Build a `TableSchema` directly from a dict of column definitions when the row type is dynamic:

```python
from cocoindex.connectors.falkordb import TableSchema, ColumnDef

schema = TableSchema(
    columns={
        "filename": ColumnDef(type="string"),
        "title": ColumnDef(type="string"),
        "summary": ColumnDef(type="string", nullable=True),
    },
    primary_key="filename",
)
```

`ColumnDef` fields:

- `type` — The FalkorDB type string (metadata only; see table above).
- `nullable` — Whether the column may be `None`. Defaults to `True`.
- `encoder` — Optional `Callable[[Any], Any]` applied to non-`None` values before they're sent to FalkorDB.

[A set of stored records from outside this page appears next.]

(** * Houston: flightcheck hook runner and configuration loader

    A shallow embedding of [flightcheck/index.js] (hook discovery, the
    concurrent hook runner, the result aggregator and the [cycle:start]
    handler) and of [src/lib/config/loader.ts] (the cascading configuration
    loader), with the properties of the specification stated over it.

    JavaScript strings are [string]s, JavaScript objects used as maps are
    [gmap string _], promises are recorded by the way they settle and the
    logical instant at which they do, and the effects of the handler (the
    log and the messages sent on the bus) are an explicit [World]. *)

From Stdlib Require Import ZArith List Ascii String Lia Bool.
From stdpp Require Import base option list gmap strings fin_maps.

Open Scope string_scope.

(** ** JavaScript string primitives used by the sources *)

Module JsString.

(** [c.toLowerCase()] on one code unit: the ASCII capitals are folded,
    every other byte is kept. *)
Definition lowerAscii (c : ascii) : ascii :=
  let n := nat_of_ascii c in
  if (65 <=? n)%nat && (n <=? 90)%nat then ascii_of_nat (n + 32) else c.

Fixpoint toLowerCase (s : string) : string :=
  match s with
  | EmptyString => EmptyString
  | String c s' => String (lowerAscii c) (toLowerCase s')
  end.

(** [s.startsWith(p)] *)
Definition startsWith (s p : string) : bool := String.prefix p s.

(** [hay.indexOf(needle)]: the first position at which [needle] occurs,
    [-1] when it does not occur. [from] is the position of the head of
    [hay] in the original string. *)
Fixpoint indexOfFrom (from : Z) (hay needle : string) : Z :=
  if String.prefix needle hay then from
  else match hay with
       | EmptyString => (-1)%Z
       | String _ hay' => indexOfFrom (from + 1)%Z hay' needle
       end.

Definition indexOf (hay needle : string) : Z := indexOfFrom 0 hay needle.

(** [s.split(sep)] for a one-character separator. [cur] is the segment
    being read, in reverse. *)
Definition revString (l : list ascii) : string :=
  string_of_list_ascii (List.rev l).

Fixpoint splitFrom (sep : ascii) (cur : list ascii) (s : string) : list string :=
  match s with
  | EmptyString => [revString cur]
  | String c s' =>
      if Ascii.eqb c sep then revString cur :: splitFrom sep [] s'
      else splitFrom sep (c :: cur) s'
  end.

Definition split (sep : ascii) (s : string) : list string := splitFrom sep [] s.

(** [arr.splice(1)]: removes every element from index 1 on and returns the
    removed elements. *)
Definition splice1 (arr : list string) : list string := List.tl arr.

(** [arr.join(sep)] *)
Fixpoint join (sep : string) (arr : list string) : string :=
  match arr with
  | [] => ""
  | [x] => x
  | x :: rest => x ++ sep ++ join sep rest
  end.

(** [s.replace(pat, rep)] with a string pattern: only the first occurrence
    of [pat] is replaced. *)
Fixpoint dropChars (n : nat) (s : string) : string :=
  match n, s with
  | O, _ => s
  | S n', String _ s' => dropChars n' s'
  | S _, EmptyString => EmptyString
  end.

Fixpoint replace (s pat rep : string) : string :=
  if String.prefix pat s then rep ++ dropChars (String.length pat) s
  else match s with
       | EmptyString => EmptyString
       | String c s' => String c (replace s' pat rep)
       end.

(** [s.trim()] over the ASCII white space characters. *)
Definition isSpace (c : ascii) : bool :=
  let n := nat_of_ascii c in
  (n =? 32)%nat || ((9 <=? n)%nat && (n <=? 13)%nat).

Fixpoint trimStart (s : string) : string :=
  match s with
  | String c s' => if isSpace c then trimStart s' else s
  | EmptyString => EmptyString
  end.

Fixpoint trimEndList (l : list ascii) : list ascii :=
  match l with
  | [] => []
  | c :: l' =>
      match trimEndList l' with
      | [] => if isSpace c then [] else [c]
      | r => c :: r
      end
  end.

Definition trim (s : string) : string :=
  string_of_list_ascii (trimEndList (list_ascii_of_string (trimStart s))).

End JsString.

Import JsString.

(** ** JavaScript values, completions and promises *)

(** A JavaScript number as the loader can produce one from a string: the
    decimal [m * 10^e] read from the literal (the rounding to a binary64 is
    not part of the model), an infinity, or NaN. *)
Inductive JsNumber :=
| NaN
| Infinity (negative : bool)
| Dec (m e : Z).

Inductive JsValue :=
| JUndefined
| JNull
| JBool (b : bool)
| JNum (n : JsNumber)
| JStr (s : string).

(** A thrown or rejected value. *)
Inductive JsError := Error (message : string).

(** The outcome of running a piece of synchronous code. *)
Inductive Completion (A : Type) :=
| Normal (a : A)
| Throw (e : JsError).
Arguments Normal {A} a.
Arguments Throw {A} e.

(** A promise, by the way it settles. [Fulfilled t v] and [Rejected t e]
    settle at the logical instant [t]; [Pending] never settles. *)
Inductive Promise (A : Type) :=
| Fulfilled (t : nat) (v : A)
| Rejected (t : nat) (e : JsError)
| Pending.
Arguments Fulfilled {A} t v.
Arguments Rejected {A} t e.
Arguments Pending {A}.

Module JsPromise.
Section Combinators.
Context {A B : Type}.

Definition settledAt (p : Promise A) : option nat :=
  match p with
  | Fulfilled t _ | Rejected t _ => Some t
  | Pending => None
  end.

(** A promise created at instant [t0] whose own clock starts there. *)
Definition delay (t0 : nat) (p : Promise A) : Promise A :=
  match p with
  | Fulfilled t v => Fulfilled (t0 + t) v
  | Rejected t e => Rejected (t0 + t) e
  | Pending => Pending
  end.

(** [p.then(f)] for a handler that does not throw. *)
Definition thenP (f : A -> B) (p : Promise A) : Promise B :=
  match p with
  | Fulfilled t v => Fulfilled t (f v)
  | Rejected t e => Rejected t e
  | Pending => Pending
  end.

(** The earliest rejection among [ps]; on equal instants the one that
    comes first in the array. *)
Fixpoint firstRejection (ps : list (Promise A)) : option (nat * JsError) :=
  match ps with
  | [] => None
  | p :: ps' =>
      match p, firstRejection ps' with
      | Rejected t e, Some (t', e') =>
          if (t <=? t')%nat then Some (t, e) else Some (t', e')
      | Rejected t e, None => Some (t, e)
      | _, r => r
      end
  end.

(** When every promise of [ps] is fulfilled: the instant of the last
    fulfilment and the values in array order. *)
Fixpoint allFulfilled (ps : list (Promise A)) : option (nat * list A) :=
  match ps with
  | [] => Some (O, [])
  | Fulfilled t v :: ps' =>
      match allFulfilled ps' with
      | Some (t', vs) => Some (Nat.max t t', v :: vs)
      | None => None
      end
  | _ :: _ => None
  end.

(** [Promise.all(ps)]: rejected as soon as one input is rejected,
    fulfilled with the array of values once every input is fulfilled,
    pending otherwise. *)
Definition all (ps : list (Promise A)) : Promise (list A) :=
  match firstRejection ps with
  | Some (t, e) => Rejected t e
  | None =>
      match allFulfilled ps with
      | Some (t, vs) => Fulfilled t vs
      | None => Pending
      end
  end.

End Combinators.
End JsPromise.

Import JsPromise.

(** ** The data of a flightcheck run *)

Record ProjectRef := { project_id : string; project_name : string }.
Record ReleaseRef := { release_id : string }.
Record CycleRef := { cycle_id : string }.

Record Job := {
  repo : string;
  tag : string;
  project : ProjectRef;
  release : option ReleaseRef;
  cycle : CycleRef
}.

Record Issue := { title : string; body : string }.

(** What one hook resolves to. The two counters are counts. *)
Record PartialResult := {
  errors : N;
  warnings : N;
  information : gmap string JsValue;
  issue : option Issue
}.

(** The accumulator [obj] of the runner. *)
Record Obj := {
  obj_errors : N;
  obj_warnings : N;
  obj_information : gmap string JsValue;
  obj_issues : list Issue
}.

(** The package sent back: the identifiers of the job and the fields of
    the accumulator. *)
Record Report := {
  rep_cycle : string;
  rep_project : string;
  rep_release : option string;
  rep_errors : N;
  rep_warnings : N;
  rep_information : gmap string JsValue;
  rep_issues : list Issue
}.

(** A hook module: [new Hook(data).run()] either throws or returns a
    promise, whose instants count from the moment the hook is started. *)
Definition Hook : Type := Job -> Completion (Promise PartialResult).

(** The directory that [fsHelper.walk] walks: unreadable, or the modules it
    holds with their paths relative to the directory, in traversal order,
    read by instant [readAt]. *)
Inductive ModuleTree (M : Type) :=
| Unreadable (e : JsError)
| Modules (readAt : nat) (entries : list (string * M)).
Arguments Unreadable {M} e.
Arguments Modules {M} readAt entries.

(** ** The log and the bus *)

Inductive LogLevel := debug | info | warn | error.

Inductive LogPayload :=
| Text (msg : string)
| Thrown (e : JsError)
| Found (errs : N) (name : string).

Record LogEntry := { level : LogLevel; payload : LogPayload }.

Record Message := { destination : string; event : string; pkg : Report }.

Record World := { logged : list LogEntry; sent : list Message }.

Definition log (l : LogLevel) (p : LogPayload) (w : World) : World :=
  {| logged := logged w ++ [{| level := l; payload := p |}]; sent := sent w |}.

Definition send (dest ev : string) (r : Report) (w : World) : World :=
  {| logged := logged w;
     sent := sent w ++ [{| destination := dest; event := ev; pkg := r |}] |}.

(** ** flightcheck/index.js *)

Module Flightcheck.

(** The callback given to [fsHelper.walk] (lines 34-37). *)
Definition hookFilter (test path : string) : bool :=
  if (indexOf path "/" =? -1)%Z then false
  else negb (indexOf path (toLowerCase test ++ ".js") =? 0)%Z.

(** Modelled from the spec: [fsHelper.walk] of [lib/helpers/fs], which is
    not part of the sources at hand. It walks the module tree and keeps, in
    traversal order, the modules whose relative path the callback accepts;
    an unreadable root makes it fail with the discovery error. *)
Definition walk {M : Type} (tree : ModuleTree M) (filter : string -> bool)
  : Promise (list (string * M)) :=
  match tree with
  | Unreadable e => Rejected 0 e
  | Modules t entries => Fulfilled t (List.filter (fun pm => filter (fst pm)) entries)
  end.

(** [hooks.map((Hook) => new Hook(data).run())] (lines 38-40): the hooks
    are started one after the other; the first one that throws ends the
    loop. *)
Fixpoint startAll (data : Job) (hooks : list Hook)
  : Completion (list (Promise PartialResult)) :=
  match hooks with
  | [] => Normal []
  | h :: hooks' =>
      match h data with
      | Throw e => Throw e
      | Normal p =>
          match startAll data hooks' with
          | Throw e => Throw e
          | Normal ps => Normal (p :: ps)
          end
      end
  end.

(** [Object.assign(target, source)]: the entries of [source] are written
    over those of [target]. *)
Definition assign {V : Type} (target source : gmap string V) : gmap string V :=
  source ∪ target.

(** The body of the [for ... in] loop (lines 48-51). *)
Definition accumulate (obj : Obj) (r : PartialResult) : Obj :=
  {| obj_errors := errors r + obj_errors obj;
     obj_warnings := warnings r + obj_warnings obj;
     obj_information := assign (obj_information obj) (information r);
     obj_issues := match issue r with
                   | Some i => obj_issues obj ++ [i]
                   | None => obj_issues obj
                   end |}.

Definition emptyObj : Obj :=
  {| obj_errors := 0; obj_warnings := 0; obj_information := ∅; obj_issues := [] |}.

(** The first [then] handler (lines 44-55). Its argument is [undefined]
    ([None]) when the [catch] before it has run; [for (const i in
    undefined)] does not iterate. *)
Definition aggregate (pkg : option (list PartialResult)) : Obj :=
  match pkg with
  | None => emptyObj
  | Some results => fold_left accumulate results emptyObj
  end.

(** The second [then] handler (lines 56-62). *)
Definition stamp (data : Job) (obj : Obj) : Report :=
  {| rep_cycle := cycle_id (cycle data);
     rep_project := project_id (project data);
     rep_release := match release data with
                    | Some r => Some (release_id r)
                    | None => None
                    end;
     rep_errors := obj_errors obj;
     rep_warnings := obj_warnings obj;
     rep_information := obj_information obj;
     rep_issues := obj_issues obj |}.

(** [.catch((err) => log.error(err))] (line 43): a rejection is logged and
    replaced by a promise fulfilled with [undefined]. *)
Definition catchLog {A : Type} (p : Promise A) : list LogEntry * Promise (option A) :=
  match p with
  | Fulfilled t v => ([], Fulfilled t (Some v))
  | Rejected t e => ([{| level := error; payload := Thrown e |}], Fulfilled t None)
  | Pending => ([], Pending)
  end.

(** Lines 42-62: from the promises of the started hooks to the promise
    that [runHooks] returns, with what is logged on the way. *)
Definition finishRun (data : Job) (tests : list (Promise PartialResult))
  : list LogEntry * Promise Report :=
  let (entries, caught) := catchLog (all tests) in
  (entries, thenP (stamp data) (thenP aggregate caught)).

### DDL: indexes and constraints

For each managed table, the connector creates the supporting Cypher index on the primary key field on first run:

- For node tables: `CREATE INDEX FOR (e:Label) ON (e.<pk>)`.
- For relation tables: `CREATE INDEX FOR ()-[e:RelType]-() ON (e.<pk>)`.

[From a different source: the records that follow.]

(** A game as its constructor leaves it. *)
Lemma create_game (random0 random : nat -> Q) :
  exists b,
    fresh b /\ values b = denominations
    /\ Game.create random0 random
       = Return {| Game.board := b; Game.banker := Banker.reset;
                   Game.gameState := Game.selecting; Game.round := 1;
                   Game.casesToEliminate := 6; Game.eliminatedThisRound := 0;
                   Game.currentEliminatedCase := None |}.
Proof.
  unfold Game.create.
  destruct (create_fresh_ok random0) as (b0 & Hb0 & _ & Hv0).
  rewrite Hb0. unfold Game.startNewGame. simpl.
  destruct (reset_fresh_ok random b0) as (b1 & Hb1 & Hfresh & Hv1);
    [rewrite Hv0; reflexivity|].
  rewrite Hb1. exists b1. split; [exact Hfresh|]. split; [congruence|reflexivity].
Qed.

(** X20. The books of the board stay right through a whole game.  A game
    is constructed without error, and after any sequence of clicks, timers,
    answers to offers and switch decisions: the briefcases are numbered 1 to
    26 in order, there is an element for each, the case-value map holds each
    briefcase's value under its number, and the eliminated set holds exactly
    the numbers of the briefcases flagged eliminated. *)
Theorem session_books_agree (random0 random : nat -> Q) (events : list Game.event) :
  exists g0,
    Game.create random0 random = Return g0
    /\ let b := Game.board (Game.run g0 events) in
       map number (briefcases b) = seq 1 26
       /\ elements b = seq 1 26
       /\ (forall c, c ∈ briefcases b -> caseValues b !! number c = Some (value c))
       /\ (forall c, c ∈ briefcases b ->
             (isEliminated c = true <-> number c ∈ eliminatedCases b)).
Proof.
  destruct (create_game random0 random) as (b & Hfresh & _ & Hcreate).
  eexists. split; [exact Hcreate|].
  apply (run_tracked events). apply fresh_tracked. exact Hfresh.
Qed.

Lemma selectBriefcase_map {B : Type} (f : briefcase -> B) (b : t) (n : nat) :
  (forall s c, f (setSelected s c) = f c) ->
  map f (briefcases (snd (selectBriefcase b n))) = map f (briefcases b).
Proof.
  intros Hf. unfold selectBriefcase, getBriefcase.
  destruct (list_find _ _) as [[i c]|] eqn:E; [|reflexivity].
  destruct (hasElement b n); [|reflexivity].
  apply list_find_Some in E as (Hi & _).
  apply (map_insert_same f _ _ c); auto.
Qed.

It then attempts a uniqueness constraint via the `GRAPH.CONSTRAINT CREATE` Redis command (best-effort — failures are logged but do not abort). Indexes and constraints are dropped on `cocoindex drop` or when the table is no longer declared.

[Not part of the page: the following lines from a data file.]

Lemma AddAddress_new_witness :
  exists n',
    AddAddress 1 (mkPA 2048 (mkAWP (ip4 10 0 0 1) 24)) FirstPrimaryEndpoint
      (newNIC (stack4 false))
    = Returned None n'
    /\ mu_endpoints n' !! mkID (ip4 10 0 0 1) = Some 0%nat
    /\ getCell 0%nat n'
       = mkRef (mkEP (mkID (ip4 10 0 0 1)) 24) 2048 false 1 permanent static false
    /\ mu_primary n' !!! 2048%N = [0%nat]
    /\ mkPA 2048 (mkAWP (ip4 10 0 0 1) 24) ∈ AllAddresses n'
    /\ AddAddress 1 (mkPA 2048 (mkAWP (ip4 10 0 0 1) 24)) FirstPrimaryEndpoint n'
       = Returned (Some ErrDuplicateAddress) n'.
Proof.
  destruct (AddAddress_new 0 (newNIC (stack4 false))
              (mkPA 2048 (mkAWP (ip4 10 0 0 1) 24)) FirstPrimaryEndpoint ipv4
              (mkEP (mkID (ip4 10 0 0 1)) 24))
    as (n' & Hadd & Hend & _ & Hcell & _ & Hprim & _ & _ & _ & Hall & Hdup);
    [reflexivity..|].
  exists n'. split; [exact Hadd|]. split; [by rewrite Hend|].
  split; [exact Hcell|]. split; [exact Hprim|]. split; [exact Hall|exact Hdup].
Defined.

Lemma AddAddress_failure_changes_nothing_witness :
  AddAddress 1 (mkPA 34525 (mkAWP (db8 1) 64)) CanBePrimaryEndpoint
    (newNIC (stack4 false))
  = Returned (Some ErrUnknownProtocol) (newNIC (stack4 false)).
Proof.
  apply (AddAddress_failure_changes_nothing 0 (newNIC (stack4 false))
           (mkPA 34525 (mkAWP (db8 1) 64)) CanBePrimaryEndpoint);
    reflexivity.
Defined.

Lemma AddAddress_RemoveAddress_roundtrip_witness :
  exists n1 n2,
    AddAddress 1 (mkPA 2048 (mkAWP (ip4 10 0 0 1) 24)) CanBePrimaryEndpoint
      (newNIC (stack4 false))
    = Returned None n1
    /\ RemoveAddress 1 (ip4 10 0 0 1) n1 = Returned None n2
    /\ mu_endpoints n2 = mu_endpoints (newNIC (stack4 false))
    /\ (forall p, mu_primary n2 !!! p = mu_primary (newNIC (stack4 false)) !!! p)
    /\ trace n2 = [EvClose (mkEP (mkID (ip4 10 0 0 1)) 24)]
    /\ AllAddresses n2 = AllAddresses (newNIC (stack4 false)).
Proof.
  destruct (AddAddress_RemoveAddress_roundtrip 0 0 (newNIC (stack4 false))
              (mkPA 2048 (mkAWP (ip4 10 0 0 1) 24)) CanBePrimaryEndpoint ipv4
              (mkEP (mkID (ip4 10 0 0 1)) 24))
    as (n1 & n2 & Hadd & Hrem & Hend & Hprim & _ & _ & Htr & Hall);
    [reflexivity..|].
  exists n1, n2. repeat split; assumption.
Defined.

Lemma RemoveAddress_needs_permanent_witness :
  RemoveAddress 1 (ip4 10 0 0 1) nicTemp
  = Returned (Some ErrBadLocalAddress) nicTemp.
Proof.
  apply (RemoveAddress_needs_permanent 0 nicTemp (ip4 10 0 0 1)). reflexivity.
Defined.

Lemma RemoveAddress_hides_address_witness :
  exists n1,
    RemoveAddress 1 (ip4 10 0 0 1) nicHeld = Returned None n1
    /\ hasPermanentAddrLocked (ip4 10 0 0 1) n1 = false
    /\ (forall pa, pa ∈ AllAddresses n1 -> Address (AddrWithPrefix pa) ≠ ip4 10 0 0 1)
    /\ RemoveAddress 1 (ip4 10 0 0 1) n1 = Returned (Some ErrBadLocalAddress) n1.
Proof.
  apply (RemoveAddress_hides_address 0 0 nicHeld (ip4 10 0 0 1) 0%nat);
    reflexivity.
Defined.


Section Lookup.

Context {ndpState Subnet : Type} `{!Externals ndpState Subnet}.

Implicit Types (n : NIC ndpState Subnet) (r ref : loc).
Implicit Types (c : referencedNetworkEndpoint).

(** ** References *)

Lemma wrap32_id z : int32 z -> wrap32 z = z.
Proof. apply wrap32_small. Qed.

Lemma wrap32_incr_decr z : int32 z -> wrap32 (wrap32 (z + 1) - 1) = z.
Proof.
  intros Hz. replace (wrap32 (z + 1) - 1)%Z with (wrap32 (z + 1) + -1)%Z by lia.
  rewrite wrap32_add_l. replace (z + 1 + -1)%Z with z by lia.
  by apply wrap32_small.
Qed.

Lemma setCell_setCell n r c c' : setCell r c (setCell r c' n) = setCell r c n.
Proof. unfold setCell, set_cells. cbn. f_equal. apply insert_insert_eq. Qed.

Lemma setCell_id n r : is_Some (cells n !! r) -> setCell r (getCell r n) n = n.
Proof.
  intros [c Hc]. unfold setCell, set_cells, getCell.
  rewrite (lookup_total_correct _ _ _ Hc), (insert_id _ _ _ Hc). by destruct n.
Qed.

Lemma with_refs_with_refs v v' c : with_refs v (with_refs v' c) = with_refs v c.
Proof. done. Qed.

Lemma with_refs_id c : with_refs (refs c) c = c.
Proof. by destruct c. Qed.

Lemma decRef_more n r :
  wrap32 (refs (getCell r n) - 1) ≠ 0%Z ->
  decRef r n
  = Returned tt
      (setCell r (with_refs (wrap32 (refs (getCell r n) - 1)) (getCell r n)) n).
Proof.
  intros Hz. unfold decRef.
  by destruct (Z.eqb_spec (wrap32 (refs (getCell r n) - 1)) 0).
Qed.

Lemma decRef_last n r :
  wrap32 (refs (getCell r n) - 1) = 0%Z ->
  decRef r n = removeEndpointLocked r (setCell r (with_refs 0 (getCell r n)) n).
Proof. intros Hz. unfold decRef. by rewrite Hz. Qed.

Lemma decRef_after_incr n r :
  is_Some (cells n !! r) ->
  int32 (refs (getCell r n)) ->
  refs (getCell r n) ≠ 0%Z ->
  decRef r (setCell r (with_refs (wrap32 (refs (getCell r n) + 1)) (getCell r n)) n)
  = Returned tt n.
Proof.
  intros Hcell Hint Hnz.
  rewrite decRef_more; rewrite getCell_setCell_eq; cbn [refs with_refs];
    rewrite wrap32_incr_decr by done; [|done].
  by rewrite setCell_setCell, with_refs_with_refs, with_refs_id, setCell_id.
Qed.

(** X.  A reference that is taken with [tryIncRef] and given back with
    [decRef] leaves the interface exactly as it was, for every cell that
    exists and whose count is an [int32]; when the count is zero [tryIncRef]
    refuses and nothing changes either. *)
Theorem tryIncRef_then_decRef n r :
  is_Some (cells n !! r) ->
  int32 (refs (getCell r n)) ->
  (ok <- tryIncRef r ;; if ok then decRef r else ret tt) n = Returned tt n.
Proof.
  intros Hcell Hint. unfold bindM.
  destruct (decide (refs (getCell r n) = 0%Z)) as [Hz|Hnz].
  - by rewrite tryIncRef_zero.
  - rewrite tryIncRef_nonzero by done. by apply decRef_after_incr.
Qed.


(** ** Looking an address up *)

Lemma getRefOrCreateTemp_usable fuel n proto address peb tempRef ref :
  mu_endpoints n !! mkID address = Some ref ->
  getKind ref n = permanent \/ getKind ref n = temporary
  \/ (getKind ref n = permanentExpired /\ spoofingOrPromiscuous tempRef n = true) ->
  refs (getCell ref n) ≠ 0%Z ->
  getRefOrCreateTemp fuel proto address peb tempRef n
  = Returned (Some ref)
      (setCell ref (with_refs (wrap32 (refs (getCell ref n) + 1)) (getCell ref n)) n).
Proof.
  intros Hin Hk Hrefs.
  unfold getRefOrCreateTemp, bindM at 1, getRefOrCreateTemp_read. rewrite Hin.
  destruct Hk as [-> | [-> | [-> ->]]]; cbn [negb]; unfold bindM;
    by rewrite tryIncRef_nonzero.
Qed.

(** X.  [getRefOrCreateTemp] on an address whose entry is permanent or
    temporary (or expired, if the flag selected by [tempRef] is set) and is
    referenced returns that entry's cell with one reference more, and creates
    nothing; a [decRef] on the result brings the interface back exactly. *)
Theorem getRefOrCreateTemp_existing_then_decRef fuel n proto address peb tempRef ref :
  mu_endpoints n !! mkID address = Some ref ->
  is_Some (cells n !! ref) ->
  getKind ref n = permanent \/ getKind ref n = temporary
  \/ (getKind ref n = permanentExpired /\ spoofingOrPromiscuous tempRef n = true) ->
  int32 (refs (getCell ref n)) ->
  refs (getCell ref n) ≠ 0%Z ->
  getRefOrCreateTemp fuel proto address peb tempRef n
  = Returned (Some ref)
      (setCell ref (with_refs (wrap32 (refs (getCell ref n) + 1)) (getCell ref n)) n)
  /\ decRef ref
       (setCell ref (with_refs (wrap32 (refs (getCell ref n) + 1)) (getCell ref n)) n)
     = Returned tt n.
Proof.
  intros Hin Hcell Hk Hint Hrefs. split.
  - by apply getRefOrCreateTemp_usable.
  - by apply decRef_after_incr.
Qed.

When `managed_by="user"` is set, the connector skips DDL entirely — you're responsible for creating and dropping the schema. Record-level upserts and deletes still work.

### Example: Node tables

```python
from collections.abc import AsyncIterator
from dataclasses import dataclass
import cocoindex as coco
from cocoindex.connectors import falkordb

KG_DB: coco.ContextKey[falkordb.ConnectionFactory] = coco.ContextKey("kg_db")


@dataclass
class Document:
    filename: str
    title: str
    summary: str


@coco.lifespan
async def coco_lifespan(builder: coco.EnvironmentBuilder) -> AsyncIterator[None]:
    builder.provide(KG_DB, falkordb.ConnectionFactory(
        uri="falkor://localhost:6379", graph="knowledge_graph",
    ))
    yield


@coco.fn
async def app_main() -> None:
    schema = await falkordb.TableSchema.from_class(Document, primary_key="filename")
    documents = await falkordb.mount_table_target(
        KG_DB, "Document", schema, primary_key="filename",
    )
    documents.declare_record(
        row=Document(
            filename="overview.md",
            title="Overview",
            summary="An overview of CocoIndex...",
        )
    )


app = coco.App(coco.AppConfig(name="docs_to_falkordb"), app_main)
```

### Example: Relation tables (knowledge graph)

```python
@dataclass
class Entity:
    value: str


@dataclass
class RelationshipRow:
    id: str
    predicate: str


@coco.fn
async def kg_app_main() -> None:
    documents = await falkordb.mount_table_target(
        KG_DB, "Document",
        await falkordb.TableSchema.from_class(Document, primary_key="filename"),
        primary_key="filename",
    )
    entities = await falkordb.mount_table_target(
        KG_DB, "Entity",
        await falkordb.TableSchema.from_class(Entity, primary_key="value"),
        primary_key="value",
    )
    relationships = await falkordb.mount_relation_target(
        KG_DB, "RELATIONSHIP",
        entities, entities,
        await falkordb.TableSchema.from_class(RelationshipRow, primary_key="id"),
        primary_key="id",
    )

    # populate ...
    documents.declare_record(row=Document(filename="overview.md", title="Overview", summary="..."))
    entities.declare_record(row=Entity(value="CocoIndex"))
    entities.declare_record(row=Entity(value="FalkorDB"))
    relationships.declare_relation(
        from_id="CocoIndex",
        to_id="FalkorDB",
        record=RelationshipRow(id="rel-1", predicate="writes_to"),
    )


kg_app = coco.App(coco.AppConfig(name="kg_app"), kg_app_main)
```

The `Entity` table is declared up-front (via `mount_table_target`) so its index and constraint are reconciled before any `RELATIONSHIP` edge MERGEs entity endpoints. The relationship's three-MERGE pattern (source endpoint → target endpoint → edge) means missing endpoints are auto-created — but it's good practice to declare them explicitly so deletion-cascade behavior stays predictable.